Data in this exercise:
Lemma revokeApiKey_spec g tenant id by_ p w :
  av_authority s = Some g -> hostQuiet g -> calm w -> keyed (w_db w) ->
  wp (revokeApiKey s tenant id by_ (CVerified p))
     (refusedOr (revokes (vp_tenantId p) id (vp_principalId p) w) w) w.
Proof.
  intros Hg Hhost Hc Hkey. unfold revokeApiKey.
  apply wp_check; [intros p' [= <-] | intros e; now apply refused].
  apply wp_check; [intros _ _ | intros e; now apply refused].
  apply wp_check; [intros t Ht | intros e; now apply refused]. apply resolveTenant_ok in Ht as (-> & _).
  apply (managed_or g _ p _ _ (revokes (vp_tenantId p) id (vp_principalId p))); [exact Hg | exact Hhost | exact Hc | |].
  - intros w1 Hc1 He1. apply revokeLoop_spec; [exact Hc1|].
    eapply keyed_same; [apply evidenceOnly_keys, He1 | exact Hkey].
  - intros o w1 w2 w'. apply revokes_frame.
Qed.

(** *** Revoking every key *)

Definition isRevoked (k : ApiKey) : Prop := present (k_revokedAt k) = true.

(** Revoking one key, coarsely: it is revoked afterwards, the others are as
    they were. *)
Lemma revokes_one tenantId id by_ o w w' k :
  revokes tenantId id by_ w o w' -> peek CKeys id (w_db w) = Some k -> owns s k tenantId true = true ->
  keyed (w_db w) ->
  (exists v, o = Ok (Some v) /\ kv_id v = id) /\
  (exists k', peek CKeys id (w_db w') = Some k' /\ k_id k' = id /\ isRevoked k') /\
  forall id', id' <> id -> peek CKeys id' (w_db w') = peek CKeys id' (w_db w).
Proof.
  intros Hr Hk Ho Hkey. unfold revokes in Hr. rewrite Hk, Ho in Hr.
  pose proof (Hkey _ _ Hk) as Hid.
  destruct Hr as (k' & now & at_ & n & m & -> & Hat & _ & Hr).
  destruct (present (k_revokedAt k)) eqn:Ep; destruct Hr as [-> Hr].
  - split; [eexists; split; [reflexivity | exact Hid]|]. split; [exists k; rewrite Hr; auto | intros; apply Hr].
  - destruct Hr as [Hput Hfr]. split; [eexists; split; [reflexivity | exact Hid]|]. split; [|exact Hfr].
    eexists. split; [exact Hput|]. split; [exact Hid|].
    unfold isRevoked. cbn. apply truthy_spec. intros ->. exact (toISO_nonempty _ Hat).
Qed.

Assignment:
Where a line in the records above includes the string "Some", show it.

Response:
  av_authority s = Some g -> hostQuiet g -> calm w -> keyed (w_db w) ->
  revokes tenantId id by_ w o w' -> peek CKeys id (w_db w) = Some k -> owns s k tenantId true = true ->
  (exists v, o = Ok (Some v) /\ kv_id v = id) /\
  (exists k', peek CKeys id (w_db w') = Some k' /\ k_id k' = id /\ isRevoked k') /\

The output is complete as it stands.